▶ _Task objective_: Find the line holding "(** Signatures: the" in the entries below. Give it again exactly, along with every line after it up to and including the line holding "key of a derived".

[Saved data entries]
(* ===== verification/CryptoProvider.v ===== *)
(** * The crypto provider of OpenMLS

    [crypto/src/mls_provider]: which algorithms are offered, how keys and nonces are
    handed to the cryptographic libraries, the random number generator and its seed,
    and the authentication service.  The primitives are libraries.  The lock of the
    generator is only poisoned by a panic, so its error is left out. *)

From S2P Require Import Prelude Keys CryptoErrors X509Check PkiEnv.
From Stdlib Require Import Lia ZArith.

(** ** Types of OpenMLS *)

Inductive SignatureScheme : Type :=
  | ECDSA_SECP256R1_SHA256 | ECDSA_SECP384R1_SHA384 | ECDSA_SECP521R1_SHA512 | ED25519 | ED448.
Inductive HashType : Type := Sha2_256 | Sha2_384 | Sha2_512.
Inductive AeadType : Type := Aes128Gcm | Aes256Gcm | ChaCha20Poly1305.
Inductive HpkeKemType : Type := DhKemP256 | DhKemP384 | DhKemP521 | DhKem25519 | OtherKem (n : nat).
Inductive HpkeKdfType : Type := HkdfSha256 | HkdfSha384 | HkdfSha512.
Inductive HpkeAeadType : Type := AesGcm128 | AesGcm256 | HpkeChaCha20Poly1305 | HpkeExport.

Record HpkeConfig : Type := MkHpkeConfig { kem : HpkeKemType; kdf : HpkeKdfType; aead : HpkeAeadType }.

(** The algorithms of the [hpke] crate, the type arguments of its functions. *)
Inductive Kem : Type := X25519HkdfSha256 | DhP256HkdfSha256 | DhP384HkdfSha384 | DhP521HkdfSha512.
Inductive Kdf : Type := KdfHkdfSha256 | KdfHkdfSha384 | KdfHkdfSha512.
Inductive Aead : Type := AeadAesGcm128 | AeadAesGcm256 | AeadChaCha20Poly1305.

Record Algorithms : Type := MkAlgorithms { alg_aead : Aead; alg_kdf : Kdf; alg_kem : Kem }.

Inductive Ciphersuite : Type :=
  | MLS_128_DHKEMX25519_AES128GCM_SHA256_Ed25519
  | MLS_128_DHKEMX25519_CHACHA20POLY1305_SHA256_Ed25519
  | MLS_128_DHKEMP256_AES128GCM_SHA256_P256
  | MLS_256_DHKEMP384_AES256GCM_SHA384_P384
  | MLS_256_DHKEMP521_AES256GCM_SHA512_P521
  | OtherCiphersuite (n : nat).

Inductive CryptoError : Type :=
  | UnsupportedCiphersuite
  | UnsupportedSignatureScheme
  | UnsupportedKem
  | HkdfOutputLengthInvalid
  | CryptoLibraryError
  | AeadDecryptionError
  | InvalidKey
  | InvalidSignature
  | HpkeDecryptionError
  | HpkeEncryptionError
  | SenderSetupError
  | ReceiverSetupError
  | ExporterError
  | InsufficientRandomness.

(** [mls_provider::Error]. *)
Inductive ProviderError : Type :=
  | EntropySeedLength (actual expected : nat)
  | UnsufficientEntropy.

Record HpkeCiphertext : Type := MkHpkeCiphertext { kem_output : bytes; hpke_ciphertext : bytes }.
Record HpkeKeyPair : Type := MkHpkeKeyPair { hpke_private : bytes; hpke_public : bytes }.

(** The algorithms of a cipher suite, as OpenMLS defines them. *)
Class CiphersuiteLib : Type := {
  signature_algorithm : Ciphersuite -> SignatureScheme;
  hash_algorithm : Ciphersuite -> HashType;
  aead_algorithm : Ciphersuite -> AeadType;
  hpke_config : Ciphersuite -> HpkeConfig;
}.

(** The cipher suites of RFC 9420 offered here. *)
Class CiphersuiteLaws (S : CiphersuiteLib) : Prop := {
  suite_1 : let s := MLS_128_DHKEMX25519_AES128GCM_SHA256_Ed25519 in
    signature_algorithm s = ED25519 /\ hpke_config s = MkHpkeConfig DhKem25519 HkdfSha256 AesGcm128;
  suite_2 : let s := MLS_128_DHKEMP256_AES128GCM_SHA256_P256 in
    signature_algorithm s = ECDSA_SECP256R1_SHA256 /\ hpke_config s = MkHpkeConfig DhKemP256 HkdfSha256 AesGcm128;
  suite_3 : let s := MLS_128_DHKEMX25519_CHACHA20POLY1305_SHA256_Ed25519 in
    signature_algorithm s = ED25519 /\ hpke_config s = MkHpkeConfig DhKem25519 HkdfSha256 HpkeChaCha20Poly1305;
  suite_5 : let s := MLS_256_DHKEMP521_AES256GCM_SHA512_P521 in
    signature_algorithm s = ECDSA_SECP521R1_SHA512 /\ hpke_config s = MkHpkeConfig DhKemP521 HkdfSha512 AesGcm256;
  suite_7 : let s := MLS_256_DHKEMP384_AES256GCM_SHA384_P384 in
    signature_algorithm s = ECDSA_SECP384R1_SHA384 /\ hpke_config s = MkHpkeConfig DhKemP384 HkdfSha384 AesGcm256;
}.

(** ** The cryptographic libraries *)

Class CryptoLib : Type := {
  (** The generator; the bytes drawn from it. *)
  Rng : Type;
  from_seed : bytes -> Rng;
  try_fill_bytes : nat -> Rng -> option bytes * Rng;
  (** The sizes of field elements of the curves and of Ed25519 public keys. *)
  public_key_size : SignatureScheme -> nat;
  hkdf_extract_with : HashType -> bytes -> bytes -> bytes;
  Hkdf : Type;
  hkdf_from_prk : HashType -> bytes -> option Hkdf;
  hkdf_expand_with : Hkdf -> bytes -> nat -> option bytes;
  digest : HashType -> bytes -> bytes;
  (** Authenticated encryption; converting a nonce panics unless it has the right size. *)
  AeadKey : Type;
  nonce_size : AeadType -> nat;
  aead_new : AeadType -> bytes -> option AeadKey;
  aead_seal : AeadKey -> bytes -> bytes -> bytes -> option bytes;
  aead_open : AeadKey -> bytes -> bytes -> bytes -> option bytes;
  (** Signatures: the key pairs are (private, public). *)
  VerifyingKey : Type;
  Signature : Type;
  signing_key_random : SignatureScheme -> Rng -> (bytes * bytes) * Rng;
  verifying_key_try_from : SignatureScheme -> bytes -> option VerifyingKey;
  signature_try_from : SignatureScheme -> bytes -> option Signature;
  verify : VerifyingKey -> bytes -> Signature -> bool;
  (** HPKE. *)
  KemPrivate : Type;
  KemPublic : Type;
  Encapped : Type;
  Context : Type;
  private_key_size : Kem -> nat;
  private_key_from_bytes : Kem -> bytes -> option KemPrivate;
  public_key_from_bytes : Kem -> bytes -> option KemPublic;
  encapped_from_bytes : Kem -> bytes -> option Encapped;
  single_shot_seal : Algorithms -> KemPublic -> bytes -> bytes -> bytes -> Rng -> option (bytes * bytes) * Rng;
  single_shot_open : Algorithms -> KemPrivate -> Encapped -> bytes -> bytes -> bytes -> option bytes;
  setup_sender : Algorithms -> KemPublic -> bytes -> Rng -> option (bytes * Context) * Rng;
  setup_receiver : Algorithms -> KemPrivate -> Encapped -> bytes -> option Context;
  context_export : Context -> bytes -> nat -> option bytes;
  derive_keypair : Kem -> bytes -> bytes * bytes;
}.

(** What the code relies on: private keys have one size, what is sealed for the public
    key of a derived pair opens with its private key, and both ends of a context export
    the same. *)
Class CryptoLibLaws (C : CryptoLib) : Prop := {
  private_key_length k sk key : private_key_from_bytes k sk = Some key -> length sk = private_key_size k;
  derived_length k ikm : length (derive_keypair k ikm).1 = private_key_size k;
  derived_private k ikm : is_Some (private_key_from_bytes k (derive_keypair k ikm).1);
  derived_public k ikm : is_Some (public_key_from_bytes k (derive_keypair k ikm).2);
  seal_open cfg ikm sk pk info msg aad rng enc ct rng' :
    private_key_from_bytes (alg_kem cfg) (derive_keypair (alg_kem cfg) ikm).1 = Some sk ->
    public_key_from_bytes (alg_kem cfg) (derive_keypair (alg_kem cfg) ikm).2 = Some pk ->
    single_shot_seal cfg pk info msg aad rng = (Some (enc, ct), rng') ->
    exists e, encapped_from_bytes (alg_kem cfg) enc = Some e /\ single_shot_open cfg sk e info ct aad = Some msg;
  sender_receiver cfg ikm sk pk info rng enc ctx rng' :
    private_key_from_bytes (alg_kem cfg) (derive_keypair (alg_kem cfg) ikm).1 = Some sk ->
    public_key_from_bytes (alg_kem cfg) (derive_keypair (alg_kem cfg) ikm).2 = Some pk ->
    setup_sender cfg pk info rng = (Some (enc, ctx), rng') ->
    exists e ctx', encapped_from_bytes (alg_kem cfg) enc = Some e /\ setup_receiver cfg sk e info = Some ctx' /\
      forall label n, context_export ctx' label n = context_export ctx label n;
}.

(** ** Seeds *)

Definition EXPECTED_LEN : nat := 32.

(** [EntropySeed::try_from_slice]; [copy_from_slice] panics on slices of another length. *)
Definition copy_from_slice (n : nat) (src : bytes) : option bytes := if decide (length src = n) then Some src else None.

Definition entropy_seed_try_from_slice (data : bytes) : res ProviderError bytes :=
  if decide (length data < EXPECTED_LEN) then Err (EntropySeedLength (length data) EXPECTED_LEN) else
  match copy_from_slice EXPECTED_LEN (take EXPECTED_LEN data) with Some inner => Ok inner | None => Panic end.

(** [EntropySeed::default]. *)
Definition default_seed : bytes := replicate EXPECTED_LEN x00.

Section provider.
Context `{C : CryptoLib}.

Abbreviation crypto A := (st Rng CryptoError A).

(** ** [RustCrypto] *)

(** [RustCrypto::new_with_seed] and [reseed]. *)
Definition new_with_seed (seed : bytes) : Rng := from_seed seed.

▶ _Problem solution_:
  (** Signatures: the key pairs are (private, public). *)
  VerifyingKey : Type;
  Signature : Type;
  signing_key_random : SignatureScheme -> Rng -> (bytes * bytes) * Rng;
  verifying_key_try_from : SignatureScheme -> bytes -> option VerifyingKey;
  signature_try_from : SignatureScheme -> bytes -> option Signature;
  verify : VerifyingKey -> bytes -> Signature -> bool;
  (** HPKE. *)
  KemPrivate : Type;
  KemPublic : Type;
  Encapped : Type;
  Context : Type;
  private_key_size : Kem -> nat;
  private_key_from_bytes : Kem -> bytes -> option KemPrivate;
  public_key_from_bytes : Kem -> bytes -> option KemPublic;
  encapped_from_bytes : Kem -> bytes -> option Encapped;
  single_shot_seal : Algorithms -> KemPublic -> bytes -> bytes -> bytes -> Rng -> option (bytes * bytes) * Rng;
  single_shot_open : Algorithms -> KemPrivate -> Encapped -> bytes -> bytes -> bytes -> option bytes;
  setup_sender : Algorithms -> KemPublic -> bytes -> Rng -> option (bytes * Context) * Rng;
  setup_receiver : Algorithms -> KemPrivate -> Encapped -> bytes -> option Context;
  context_export : Context -> bytes -> nat -> option bytes;
  derive_keypair : Kem -> bytes -> bytes * bytes;
}.

(** What the code relies on: private keys have one size, what is sealed for the public
    key of a derived pair opens with its private key, and both ends of a context export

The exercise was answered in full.